-- Exercise goal --
From the data below, set down exactly the lines between the one holding "Definition MASK_BITS : Z := 0xFFFFFFFF." and the one holding "(** [_full_mask]; the", inclusive, and no others.

(Saved entries)
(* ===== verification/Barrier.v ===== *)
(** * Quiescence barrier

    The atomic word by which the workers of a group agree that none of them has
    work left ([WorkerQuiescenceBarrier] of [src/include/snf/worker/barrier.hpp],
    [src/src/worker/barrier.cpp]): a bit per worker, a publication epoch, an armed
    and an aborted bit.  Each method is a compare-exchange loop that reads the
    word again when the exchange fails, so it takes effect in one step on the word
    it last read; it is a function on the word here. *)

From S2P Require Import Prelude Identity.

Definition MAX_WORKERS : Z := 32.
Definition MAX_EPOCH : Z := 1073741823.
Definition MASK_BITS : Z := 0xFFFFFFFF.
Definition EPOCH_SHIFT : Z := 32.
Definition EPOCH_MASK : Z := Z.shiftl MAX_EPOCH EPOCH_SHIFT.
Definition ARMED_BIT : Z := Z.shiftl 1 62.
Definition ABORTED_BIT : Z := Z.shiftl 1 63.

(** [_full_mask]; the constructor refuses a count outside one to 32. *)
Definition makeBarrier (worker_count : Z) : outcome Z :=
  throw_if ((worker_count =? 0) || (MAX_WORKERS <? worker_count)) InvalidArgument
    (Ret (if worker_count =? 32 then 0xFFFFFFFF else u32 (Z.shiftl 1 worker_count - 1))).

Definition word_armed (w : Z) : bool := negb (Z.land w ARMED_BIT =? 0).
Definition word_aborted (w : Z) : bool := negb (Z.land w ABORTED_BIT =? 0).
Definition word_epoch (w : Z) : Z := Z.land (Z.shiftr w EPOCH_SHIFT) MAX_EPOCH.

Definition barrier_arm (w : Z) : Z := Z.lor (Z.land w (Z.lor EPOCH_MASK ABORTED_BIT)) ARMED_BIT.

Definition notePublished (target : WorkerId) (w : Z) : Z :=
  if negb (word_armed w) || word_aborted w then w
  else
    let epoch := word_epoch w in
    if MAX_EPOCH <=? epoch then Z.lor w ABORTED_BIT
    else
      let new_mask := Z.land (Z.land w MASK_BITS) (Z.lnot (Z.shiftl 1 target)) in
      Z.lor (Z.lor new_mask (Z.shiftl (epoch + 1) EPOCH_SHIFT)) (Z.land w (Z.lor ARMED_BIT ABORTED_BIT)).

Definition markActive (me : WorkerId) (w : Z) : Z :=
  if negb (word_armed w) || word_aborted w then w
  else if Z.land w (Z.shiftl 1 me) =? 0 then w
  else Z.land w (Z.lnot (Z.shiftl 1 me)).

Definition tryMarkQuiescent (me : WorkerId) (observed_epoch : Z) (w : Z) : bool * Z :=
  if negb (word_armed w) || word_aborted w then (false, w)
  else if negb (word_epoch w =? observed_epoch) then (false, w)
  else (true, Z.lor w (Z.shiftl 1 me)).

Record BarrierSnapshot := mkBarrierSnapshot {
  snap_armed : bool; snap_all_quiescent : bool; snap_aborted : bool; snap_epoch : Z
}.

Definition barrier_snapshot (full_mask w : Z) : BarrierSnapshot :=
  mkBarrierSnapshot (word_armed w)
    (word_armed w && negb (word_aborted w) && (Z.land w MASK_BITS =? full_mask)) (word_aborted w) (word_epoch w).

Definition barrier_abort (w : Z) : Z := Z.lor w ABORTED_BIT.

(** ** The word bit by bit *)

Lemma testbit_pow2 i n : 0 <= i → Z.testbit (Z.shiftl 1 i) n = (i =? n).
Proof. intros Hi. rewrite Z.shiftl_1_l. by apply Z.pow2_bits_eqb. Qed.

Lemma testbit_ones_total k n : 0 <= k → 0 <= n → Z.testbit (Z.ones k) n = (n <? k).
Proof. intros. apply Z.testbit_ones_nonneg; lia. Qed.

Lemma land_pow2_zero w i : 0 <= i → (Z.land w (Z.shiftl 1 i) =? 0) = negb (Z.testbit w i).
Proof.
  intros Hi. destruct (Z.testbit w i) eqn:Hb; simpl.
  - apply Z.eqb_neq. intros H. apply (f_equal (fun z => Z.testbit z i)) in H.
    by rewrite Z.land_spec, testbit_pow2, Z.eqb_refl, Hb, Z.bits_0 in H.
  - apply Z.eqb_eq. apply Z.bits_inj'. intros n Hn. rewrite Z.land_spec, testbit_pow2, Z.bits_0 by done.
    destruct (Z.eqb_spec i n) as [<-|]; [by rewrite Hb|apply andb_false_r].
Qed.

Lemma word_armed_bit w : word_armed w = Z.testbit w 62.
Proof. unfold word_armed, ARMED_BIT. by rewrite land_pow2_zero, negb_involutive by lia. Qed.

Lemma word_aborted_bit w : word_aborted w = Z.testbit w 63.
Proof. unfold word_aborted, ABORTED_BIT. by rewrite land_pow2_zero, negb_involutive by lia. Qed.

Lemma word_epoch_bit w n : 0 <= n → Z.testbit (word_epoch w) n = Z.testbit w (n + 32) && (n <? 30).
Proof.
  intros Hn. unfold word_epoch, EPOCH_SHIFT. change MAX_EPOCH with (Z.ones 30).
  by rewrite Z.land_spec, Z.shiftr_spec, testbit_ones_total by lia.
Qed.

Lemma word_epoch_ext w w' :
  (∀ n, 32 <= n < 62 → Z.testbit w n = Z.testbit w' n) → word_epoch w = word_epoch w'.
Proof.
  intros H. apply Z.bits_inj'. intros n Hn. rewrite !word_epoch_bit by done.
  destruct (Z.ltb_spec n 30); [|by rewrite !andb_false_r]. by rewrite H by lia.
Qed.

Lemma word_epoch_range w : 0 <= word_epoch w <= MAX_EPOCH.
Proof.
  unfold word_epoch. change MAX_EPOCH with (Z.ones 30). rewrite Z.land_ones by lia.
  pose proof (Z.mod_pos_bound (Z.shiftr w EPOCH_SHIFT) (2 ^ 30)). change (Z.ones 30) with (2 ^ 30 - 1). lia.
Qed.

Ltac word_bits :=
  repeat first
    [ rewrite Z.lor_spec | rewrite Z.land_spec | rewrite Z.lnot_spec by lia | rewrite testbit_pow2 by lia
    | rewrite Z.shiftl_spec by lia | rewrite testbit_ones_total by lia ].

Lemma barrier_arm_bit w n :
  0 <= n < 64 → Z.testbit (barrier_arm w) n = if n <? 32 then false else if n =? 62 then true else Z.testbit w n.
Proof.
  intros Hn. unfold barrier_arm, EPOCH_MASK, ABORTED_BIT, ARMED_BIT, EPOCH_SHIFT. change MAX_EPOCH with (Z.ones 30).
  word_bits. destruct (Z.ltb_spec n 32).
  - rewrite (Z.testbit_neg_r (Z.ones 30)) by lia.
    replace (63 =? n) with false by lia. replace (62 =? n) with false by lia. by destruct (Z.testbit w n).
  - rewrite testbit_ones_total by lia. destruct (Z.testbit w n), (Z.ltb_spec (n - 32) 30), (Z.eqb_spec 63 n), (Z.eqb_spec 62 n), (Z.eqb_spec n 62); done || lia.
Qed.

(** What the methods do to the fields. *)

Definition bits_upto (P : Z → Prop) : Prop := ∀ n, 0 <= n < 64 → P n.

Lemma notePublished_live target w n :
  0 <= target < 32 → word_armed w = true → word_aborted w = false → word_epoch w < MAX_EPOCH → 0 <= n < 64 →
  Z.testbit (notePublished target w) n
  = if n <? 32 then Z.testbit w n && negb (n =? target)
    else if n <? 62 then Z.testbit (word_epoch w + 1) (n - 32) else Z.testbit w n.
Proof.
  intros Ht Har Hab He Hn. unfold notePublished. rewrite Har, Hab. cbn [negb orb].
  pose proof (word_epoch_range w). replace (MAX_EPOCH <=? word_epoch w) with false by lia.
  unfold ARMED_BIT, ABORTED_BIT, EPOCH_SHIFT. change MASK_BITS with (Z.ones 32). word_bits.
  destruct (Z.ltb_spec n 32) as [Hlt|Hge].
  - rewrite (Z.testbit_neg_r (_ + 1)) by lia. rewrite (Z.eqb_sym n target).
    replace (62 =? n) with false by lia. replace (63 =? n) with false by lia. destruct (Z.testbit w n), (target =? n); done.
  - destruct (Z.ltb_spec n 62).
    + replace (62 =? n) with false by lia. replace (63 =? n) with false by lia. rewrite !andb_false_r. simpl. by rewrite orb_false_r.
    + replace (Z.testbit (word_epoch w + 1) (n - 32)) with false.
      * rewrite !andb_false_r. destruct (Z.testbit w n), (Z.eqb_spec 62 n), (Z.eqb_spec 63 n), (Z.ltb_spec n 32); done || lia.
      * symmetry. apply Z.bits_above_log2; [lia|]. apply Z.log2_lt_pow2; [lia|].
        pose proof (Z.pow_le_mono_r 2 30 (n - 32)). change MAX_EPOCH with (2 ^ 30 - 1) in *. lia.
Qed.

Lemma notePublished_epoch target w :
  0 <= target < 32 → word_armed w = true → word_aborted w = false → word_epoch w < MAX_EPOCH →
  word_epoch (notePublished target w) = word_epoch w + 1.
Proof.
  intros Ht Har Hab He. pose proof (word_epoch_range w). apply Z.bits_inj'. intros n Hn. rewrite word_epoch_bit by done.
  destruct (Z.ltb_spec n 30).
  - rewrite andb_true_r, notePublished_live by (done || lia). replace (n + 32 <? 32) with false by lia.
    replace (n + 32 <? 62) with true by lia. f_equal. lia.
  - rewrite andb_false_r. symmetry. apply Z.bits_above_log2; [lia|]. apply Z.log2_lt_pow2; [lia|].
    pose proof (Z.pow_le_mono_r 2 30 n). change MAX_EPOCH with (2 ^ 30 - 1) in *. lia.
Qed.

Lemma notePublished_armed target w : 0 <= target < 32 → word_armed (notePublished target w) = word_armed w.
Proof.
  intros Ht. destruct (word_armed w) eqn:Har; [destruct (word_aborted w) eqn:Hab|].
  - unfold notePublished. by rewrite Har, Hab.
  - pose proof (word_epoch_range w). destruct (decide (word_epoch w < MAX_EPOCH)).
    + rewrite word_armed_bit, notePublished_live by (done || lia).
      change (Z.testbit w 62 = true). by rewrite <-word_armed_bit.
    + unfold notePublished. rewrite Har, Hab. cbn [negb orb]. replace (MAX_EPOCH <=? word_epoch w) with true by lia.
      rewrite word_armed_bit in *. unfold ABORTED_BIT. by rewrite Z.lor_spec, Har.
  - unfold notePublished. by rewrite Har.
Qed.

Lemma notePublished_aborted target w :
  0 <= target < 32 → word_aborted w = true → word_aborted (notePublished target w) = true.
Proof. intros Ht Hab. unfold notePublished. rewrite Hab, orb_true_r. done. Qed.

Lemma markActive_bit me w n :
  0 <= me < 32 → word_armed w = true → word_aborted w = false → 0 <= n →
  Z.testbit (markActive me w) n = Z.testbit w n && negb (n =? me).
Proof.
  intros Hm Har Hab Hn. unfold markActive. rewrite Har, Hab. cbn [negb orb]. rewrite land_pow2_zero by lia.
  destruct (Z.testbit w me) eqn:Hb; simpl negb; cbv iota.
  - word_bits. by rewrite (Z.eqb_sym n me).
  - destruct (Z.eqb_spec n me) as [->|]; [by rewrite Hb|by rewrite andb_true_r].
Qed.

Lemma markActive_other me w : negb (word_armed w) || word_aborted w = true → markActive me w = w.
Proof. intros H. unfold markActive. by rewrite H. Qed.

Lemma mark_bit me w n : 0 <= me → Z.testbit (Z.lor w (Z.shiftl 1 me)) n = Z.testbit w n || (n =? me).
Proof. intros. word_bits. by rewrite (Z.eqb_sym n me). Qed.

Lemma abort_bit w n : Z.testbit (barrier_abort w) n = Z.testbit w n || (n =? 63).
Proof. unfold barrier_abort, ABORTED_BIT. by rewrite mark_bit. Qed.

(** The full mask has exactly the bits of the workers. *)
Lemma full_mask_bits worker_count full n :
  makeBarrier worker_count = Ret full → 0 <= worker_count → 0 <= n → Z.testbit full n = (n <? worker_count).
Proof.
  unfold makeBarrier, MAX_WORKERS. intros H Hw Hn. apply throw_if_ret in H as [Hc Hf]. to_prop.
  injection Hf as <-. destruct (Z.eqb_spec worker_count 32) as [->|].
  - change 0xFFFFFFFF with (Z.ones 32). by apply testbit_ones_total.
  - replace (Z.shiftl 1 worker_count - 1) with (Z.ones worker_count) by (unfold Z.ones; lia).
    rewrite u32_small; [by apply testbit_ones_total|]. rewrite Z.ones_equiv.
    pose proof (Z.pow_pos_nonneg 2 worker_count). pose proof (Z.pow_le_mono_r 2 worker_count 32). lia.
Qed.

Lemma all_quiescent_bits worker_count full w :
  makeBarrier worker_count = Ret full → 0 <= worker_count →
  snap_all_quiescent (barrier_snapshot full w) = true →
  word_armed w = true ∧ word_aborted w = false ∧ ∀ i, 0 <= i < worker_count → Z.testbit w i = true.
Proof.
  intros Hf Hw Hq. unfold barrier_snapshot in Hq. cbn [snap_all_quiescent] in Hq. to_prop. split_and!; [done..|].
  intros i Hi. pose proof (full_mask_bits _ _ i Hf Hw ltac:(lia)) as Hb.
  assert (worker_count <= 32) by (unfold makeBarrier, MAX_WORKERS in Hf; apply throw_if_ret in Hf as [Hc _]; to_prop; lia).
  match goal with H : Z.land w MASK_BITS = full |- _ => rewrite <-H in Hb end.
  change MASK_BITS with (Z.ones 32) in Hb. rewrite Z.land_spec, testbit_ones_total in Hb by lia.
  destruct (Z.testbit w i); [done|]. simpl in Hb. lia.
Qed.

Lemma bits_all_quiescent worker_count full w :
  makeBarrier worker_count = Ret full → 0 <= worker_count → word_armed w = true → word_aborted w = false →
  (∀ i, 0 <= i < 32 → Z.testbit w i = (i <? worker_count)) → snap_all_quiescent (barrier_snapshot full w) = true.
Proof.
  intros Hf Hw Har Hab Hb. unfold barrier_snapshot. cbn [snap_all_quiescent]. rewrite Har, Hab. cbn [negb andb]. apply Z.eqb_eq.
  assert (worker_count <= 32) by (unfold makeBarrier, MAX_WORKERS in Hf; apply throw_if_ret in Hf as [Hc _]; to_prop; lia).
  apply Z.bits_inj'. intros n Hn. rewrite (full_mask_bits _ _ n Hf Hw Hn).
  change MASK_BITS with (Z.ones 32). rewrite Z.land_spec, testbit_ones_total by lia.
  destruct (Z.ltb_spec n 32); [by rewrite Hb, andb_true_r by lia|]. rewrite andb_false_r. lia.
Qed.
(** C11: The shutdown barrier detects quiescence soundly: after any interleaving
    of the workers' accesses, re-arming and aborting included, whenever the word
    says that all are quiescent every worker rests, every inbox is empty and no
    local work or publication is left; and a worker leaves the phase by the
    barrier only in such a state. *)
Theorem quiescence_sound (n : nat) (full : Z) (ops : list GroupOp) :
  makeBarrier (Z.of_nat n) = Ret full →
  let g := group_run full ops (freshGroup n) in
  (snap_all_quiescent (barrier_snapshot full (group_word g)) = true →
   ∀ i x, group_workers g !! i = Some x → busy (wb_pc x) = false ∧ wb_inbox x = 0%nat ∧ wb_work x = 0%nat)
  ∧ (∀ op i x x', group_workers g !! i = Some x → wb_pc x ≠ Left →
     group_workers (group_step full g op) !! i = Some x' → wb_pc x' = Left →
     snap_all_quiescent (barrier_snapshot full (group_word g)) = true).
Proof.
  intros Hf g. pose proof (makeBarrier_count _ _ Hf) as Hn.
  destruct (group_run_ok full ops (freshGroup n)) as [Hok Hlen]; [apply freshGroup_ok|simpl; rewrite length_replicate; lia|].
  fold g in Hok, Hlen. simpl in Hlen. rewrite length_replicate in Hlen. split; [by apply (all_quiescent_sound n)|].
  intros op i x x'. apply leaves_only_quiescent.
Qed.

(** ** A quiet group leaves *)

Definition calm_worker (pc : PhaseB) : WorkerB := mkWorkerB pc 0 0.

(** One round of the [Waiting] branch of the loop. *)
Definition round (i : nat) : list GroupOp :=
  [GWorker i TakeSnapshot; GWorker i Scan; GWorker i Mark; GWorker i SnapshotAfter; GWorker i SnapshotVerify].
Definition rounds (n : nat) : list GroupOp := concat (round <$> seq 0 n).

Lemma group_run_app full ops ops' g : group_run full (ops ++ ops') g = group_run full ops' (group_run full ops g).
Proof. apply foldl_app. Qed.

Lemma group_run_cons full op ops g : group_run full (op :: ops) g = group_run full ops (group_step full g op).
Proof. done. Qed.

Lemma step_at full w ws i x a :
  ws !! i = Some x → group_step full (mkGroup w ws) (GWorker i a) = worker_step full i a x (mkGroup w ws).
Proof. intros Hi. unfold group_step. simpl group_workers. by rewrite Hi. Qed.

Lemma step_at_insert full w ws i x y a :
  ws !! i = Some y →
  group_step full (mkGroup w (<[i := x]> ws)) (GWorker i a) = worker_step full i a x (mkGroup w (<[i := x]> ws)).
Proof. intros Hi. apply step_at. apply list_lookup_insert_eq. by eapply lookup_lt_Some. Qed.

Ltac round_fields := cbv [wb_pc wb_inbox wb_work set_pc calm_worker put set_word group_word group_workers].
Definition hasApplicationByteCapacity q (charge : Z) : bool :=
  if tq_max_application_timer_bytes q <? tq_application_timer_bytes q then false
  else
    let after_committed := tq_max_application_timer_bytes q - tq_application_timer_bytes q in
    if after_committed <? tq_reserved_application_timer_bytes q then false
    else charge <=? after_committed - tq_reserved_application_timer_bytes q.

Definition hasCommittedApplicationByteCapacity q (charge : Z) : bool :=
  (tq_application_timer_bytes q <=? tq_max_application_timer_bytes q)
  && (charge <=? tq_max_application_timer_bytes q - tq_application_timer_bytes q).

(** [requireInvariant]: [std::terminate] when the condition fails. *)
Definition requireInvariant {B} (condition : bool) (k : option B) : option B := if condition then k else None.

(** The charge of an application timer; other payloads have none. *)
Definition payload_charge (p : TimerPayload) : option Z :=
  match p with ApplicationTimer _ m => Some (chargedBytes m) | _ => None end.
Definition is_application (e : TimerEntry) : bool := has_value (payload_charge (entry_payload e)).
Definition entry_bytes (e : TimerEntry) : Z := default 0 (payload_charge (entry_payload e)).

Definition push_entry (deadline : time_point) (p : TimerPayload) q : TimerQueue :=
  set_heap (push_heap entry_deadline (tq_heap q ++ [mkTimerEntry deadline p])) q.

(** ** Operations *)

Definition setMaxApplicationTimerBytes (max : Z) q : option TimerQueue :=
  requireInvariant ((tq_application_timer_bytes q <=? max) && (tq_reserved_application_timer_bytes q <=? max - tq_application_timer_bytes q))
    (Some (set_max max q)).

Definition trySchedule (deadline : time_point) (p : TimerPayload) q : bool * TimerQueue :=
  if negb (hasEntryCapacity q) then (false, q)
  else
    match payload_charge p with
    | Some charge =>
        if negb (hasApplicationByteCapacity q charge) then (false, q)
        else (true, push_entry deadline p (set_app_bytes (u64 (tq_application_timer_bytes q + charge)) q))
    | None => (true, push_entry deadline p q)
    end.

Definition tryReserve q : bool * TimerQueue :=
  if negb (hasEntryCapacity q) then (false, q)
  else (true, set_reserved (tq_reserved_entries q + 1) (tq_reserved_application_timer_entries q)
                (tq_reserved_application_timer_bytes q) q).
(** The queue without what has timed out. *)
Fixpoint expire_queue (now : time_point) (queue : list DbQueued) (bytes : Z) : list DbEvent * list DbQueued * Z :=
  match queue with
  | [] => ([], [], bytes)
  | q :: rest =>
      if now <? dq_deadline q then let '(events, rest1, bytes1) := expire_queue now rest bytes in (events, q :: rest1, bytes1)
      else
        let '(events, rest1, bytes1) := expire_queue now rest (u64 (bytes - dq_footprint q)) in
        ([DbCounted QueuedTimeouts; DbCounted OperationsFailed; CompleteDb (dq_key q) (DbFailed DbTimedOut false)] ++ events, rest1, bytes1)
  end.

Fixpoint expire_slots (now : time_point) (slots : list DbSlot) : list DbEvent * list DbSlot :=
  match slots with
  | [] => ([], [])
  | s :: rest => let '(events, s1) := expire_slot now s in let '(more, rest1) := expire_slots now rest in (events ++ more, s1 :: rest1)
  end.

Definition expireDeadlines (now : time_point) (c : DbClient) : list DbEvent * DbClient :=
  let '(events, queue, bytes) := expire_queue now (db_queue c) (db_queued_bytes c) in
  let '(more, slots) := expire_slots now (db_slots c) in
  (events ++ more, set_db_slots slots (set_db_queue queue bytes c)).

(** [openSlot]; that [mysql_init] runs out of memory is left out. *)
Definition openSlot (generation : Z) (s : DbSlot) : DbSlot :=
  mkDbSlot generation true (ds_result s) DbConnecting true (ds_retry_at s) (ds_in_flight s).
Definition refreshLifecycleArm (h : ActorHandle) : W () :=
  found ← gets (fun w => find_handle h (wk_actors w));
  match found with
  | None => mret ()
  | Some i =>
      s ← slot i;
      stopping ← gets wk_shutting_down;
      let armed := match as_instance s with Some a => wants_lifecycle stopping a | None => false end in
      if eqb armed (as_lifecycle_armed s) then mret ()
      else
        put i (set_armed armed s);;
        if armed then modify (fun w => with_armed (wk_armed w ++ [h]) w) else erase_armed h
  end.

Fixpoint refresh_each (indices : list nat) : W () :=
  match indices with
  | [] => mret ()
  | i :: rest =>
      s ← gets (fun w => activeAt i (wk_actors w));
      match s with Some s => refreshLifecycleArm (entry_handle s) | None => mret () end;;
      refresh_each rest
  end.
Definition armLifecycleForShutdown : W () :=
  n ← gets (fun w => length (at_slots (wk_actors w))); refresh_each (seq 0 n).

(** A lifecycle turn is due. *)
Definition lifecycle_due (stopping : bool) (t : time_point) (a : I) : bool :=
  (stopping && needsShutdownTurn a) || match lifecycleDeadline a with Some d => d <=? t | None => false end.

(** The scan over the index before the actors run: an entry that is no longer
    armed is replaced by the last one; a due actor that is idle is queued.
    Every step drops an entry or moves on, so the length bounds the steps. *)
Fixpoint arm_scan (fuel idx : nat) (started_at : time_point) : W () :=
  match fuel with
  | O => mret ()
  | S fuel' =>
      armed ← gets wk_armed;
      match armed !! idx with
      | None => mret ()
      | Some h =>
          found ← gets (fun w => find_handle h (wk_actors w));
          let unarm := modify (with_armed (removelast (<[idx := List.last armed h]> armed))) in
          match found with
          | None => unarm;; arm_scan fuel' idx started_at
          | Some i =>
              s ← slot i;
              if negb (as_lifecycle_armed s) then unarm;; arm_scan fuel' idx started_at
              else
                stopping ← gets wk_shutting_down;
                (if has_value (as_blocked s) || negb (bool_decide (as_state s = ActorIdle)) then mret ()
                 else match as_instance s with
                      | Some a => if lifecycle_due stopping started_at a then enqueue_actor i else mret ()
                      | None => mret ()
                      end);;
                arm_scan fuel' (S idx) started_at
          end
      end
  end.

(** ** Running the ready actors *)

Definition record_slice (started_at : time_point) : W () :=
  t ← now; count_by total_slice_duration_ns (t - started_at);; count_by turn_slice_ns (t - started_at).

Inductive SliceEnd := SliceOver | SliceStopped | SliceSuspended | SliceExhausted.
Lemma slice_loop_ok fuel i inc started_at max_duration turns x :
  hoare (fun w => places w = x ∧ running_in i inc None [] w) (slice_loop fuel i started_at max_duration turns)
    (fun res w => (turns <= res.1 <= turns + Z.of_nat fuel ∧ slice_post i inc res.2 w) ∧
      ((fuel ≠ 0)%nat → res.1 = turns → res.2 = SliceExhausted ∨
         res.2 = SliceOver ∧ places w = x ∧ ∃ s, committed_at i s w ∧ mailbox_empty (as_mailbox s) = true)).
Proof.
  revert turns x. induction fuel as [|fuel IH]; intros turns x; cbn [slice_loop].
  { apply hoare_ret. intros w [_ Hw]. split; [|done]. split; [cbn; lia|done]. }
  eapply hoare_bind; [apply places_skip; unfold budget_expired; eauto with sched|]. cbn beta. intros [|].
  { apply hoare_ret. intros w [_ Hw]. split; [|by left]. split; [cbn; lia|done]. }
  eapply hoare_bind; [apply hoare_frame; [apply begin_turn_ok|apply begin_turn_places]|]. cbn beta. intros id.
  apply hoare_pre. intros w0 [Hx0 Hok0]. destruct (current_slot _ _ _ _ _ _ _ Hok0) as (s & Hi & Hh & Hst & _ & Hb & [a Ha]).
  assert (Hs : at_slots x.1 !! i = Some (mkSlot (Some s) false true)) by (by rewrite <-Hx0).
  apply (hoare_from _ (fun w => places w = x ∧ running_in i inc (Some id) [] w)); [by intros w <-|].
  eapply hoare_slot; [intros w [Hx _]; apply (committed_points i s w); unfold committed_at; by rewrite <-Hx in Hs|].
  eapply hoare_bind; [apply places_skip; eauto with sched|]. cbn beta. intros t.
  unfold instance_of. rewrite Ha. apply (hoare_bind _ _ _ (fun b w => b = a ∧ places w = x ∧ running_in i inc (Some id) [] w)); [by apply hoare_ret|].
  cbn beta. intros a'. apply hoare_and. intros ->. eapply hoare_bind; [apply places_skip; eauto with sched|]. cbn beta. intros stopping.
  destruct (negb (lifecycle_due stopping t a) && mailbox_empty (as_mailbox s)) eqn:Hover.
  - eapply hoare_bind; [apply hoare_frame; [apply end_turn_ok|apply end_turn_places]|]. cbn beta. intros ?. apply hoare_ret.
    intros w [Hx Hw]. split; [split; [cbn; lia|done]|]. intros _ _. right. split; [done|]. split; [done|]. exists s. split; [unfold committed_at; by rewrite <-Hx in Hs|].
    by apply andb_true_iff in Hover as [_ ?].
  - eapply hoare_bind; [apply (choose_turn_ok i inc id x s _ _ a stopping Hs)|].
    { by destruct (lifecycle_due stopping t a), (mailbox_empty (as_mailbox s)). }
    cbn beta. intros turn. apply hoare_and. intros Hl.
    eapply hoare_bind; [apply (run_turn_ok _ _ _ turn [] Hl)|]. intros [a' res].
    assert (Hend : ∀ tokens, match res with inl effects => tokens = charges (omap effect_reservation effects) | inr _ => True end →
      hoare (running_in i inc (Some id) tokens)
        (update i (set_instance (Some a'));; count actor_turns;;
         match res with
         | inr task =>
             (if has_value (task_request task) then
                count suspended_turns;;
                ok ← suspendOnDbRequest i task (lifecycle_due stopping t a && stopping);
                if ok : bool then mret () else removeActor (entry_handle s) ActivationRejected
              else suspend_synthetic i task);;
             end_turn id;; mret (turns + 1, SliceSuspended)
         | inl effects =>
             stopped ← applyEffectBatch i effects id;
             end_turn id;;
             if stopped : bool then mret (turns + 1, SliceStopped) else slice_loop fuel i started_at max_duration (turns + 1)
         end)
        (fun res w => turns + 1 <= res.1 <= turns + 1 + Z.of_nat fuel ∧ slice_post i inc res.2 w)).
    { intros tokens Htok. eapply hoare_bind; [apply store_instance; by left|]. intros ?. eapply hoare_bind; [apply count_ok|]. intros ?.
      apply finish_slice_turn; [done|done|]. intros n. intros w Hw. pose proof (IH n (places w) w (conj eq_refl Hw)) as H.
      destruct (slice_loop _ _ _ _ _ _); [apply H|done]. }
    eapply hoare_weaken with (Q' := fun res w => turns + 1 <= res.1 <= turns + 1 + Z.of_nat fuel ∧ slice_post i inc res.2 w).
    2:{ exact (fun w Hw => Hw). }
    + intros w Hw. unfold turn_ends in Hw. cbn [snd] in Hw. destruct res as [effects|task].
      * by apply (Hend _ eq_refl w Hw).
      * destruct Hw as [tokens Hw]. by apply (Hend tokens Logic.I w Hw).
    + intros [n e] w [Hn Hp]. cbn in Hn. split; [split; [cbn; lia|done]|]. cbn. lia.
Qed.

-- Your solution --
Definition MASK_BITS : Z := 0xFFFFFFFF.
Definition EPOCH_SHIFT : Z := 32.
Definition EPOCH_MASK : Z := Z.shiftl MAX_EPOCH EPOCH_SHIFT.
Definition ARMED_BIT : Z := Z.shiftl 1 62.
Definition ABORTED_BIT : Z := Z.shiftl 1 63.

(** [_full_mask]; the constructor refuses a count outside one to 32. *)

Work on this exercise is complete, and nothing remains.